======== Listed records

(* ===== verification/WpaSm.v ===== *)
(** * WPA authenticator: the state machines of a station

    [src/ap/wpa_auth.c] and [wpa_auth_i.h], the part that works on one station and
    its group: the EAPOL-Key frames sent and checked, the keys, and the states and
    steps of the machines [WPA_PTK] and [WPA_PTK_GROUP]. [WpaAuth] has the rest:
    reception, the group machine and what goes from one station to others.

    An operation is a function of the state that can be undefined ([S_M]); the
    callbacks and the system answer through [Wpa_env], and what is sent, installed,
    reported and registered is the log [out], newest first. The debug log is left
    out. Fast transition, P2P, WNM, mesh and the testing options are compiled out. *)

From Stdlib Require Import ZArith Lia Strings.String.
From stdpp Require Import base option list numbers decidable.
From S2P Require Import Prelude CLib Common Ieee8021x WpaCommon WpaKeys Pmksa WpaIe.
Local Open Scope Z_scope.

(** ** Constants *)

Definition WPA_REPLAY_COUNTER_LEN : nat := 8.
Definition WPA_NONCE_LEN : nat := 32.
Definition WPA_KEY_RSC_LEN : nat := 8.
Definition WPA_GMK_LEN : nat := 32.
Definition WPA_GTK_MAX_LEN : nat := 32.
Definition WPA_IGTK_MAX_LEN : nat := 32.
Definition WPA_IGTK_KDE_PREFIX_LEN : Z := 8.
Definition RSNA_MAX_EAPOL_RETRIES : nat := 4.
Definition PMK_LEN : nat := 32.
Definition PMK_LEN_SUITE_B_192 : nat := 48.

================

Task prompt:
Extract exactly and only the lines above from the line containing "steps of the" through the line containing "From stdpp Require", both end lines included.

Answer section:
    steps of the machines [WPA_PTK] and [WPA_PTK_GROUP]. [WpaAuth] has the rest:
    reception, the group machine and what goes from one station to others.

    An operation is a function of the state that can be undefined ([S_M]); the
    callbacks and the system answer through [Wpa_env], and what is sent, installed,
    reported and registered is the log [out], newest first. The debug log is left
    out. Fast transition, P2P, WNM, mesh and the testing options are compiled out. *)

From Stdlib Require Import ZArith Lia Strings.String.
From stdpp Require Import base option list numbers decidable.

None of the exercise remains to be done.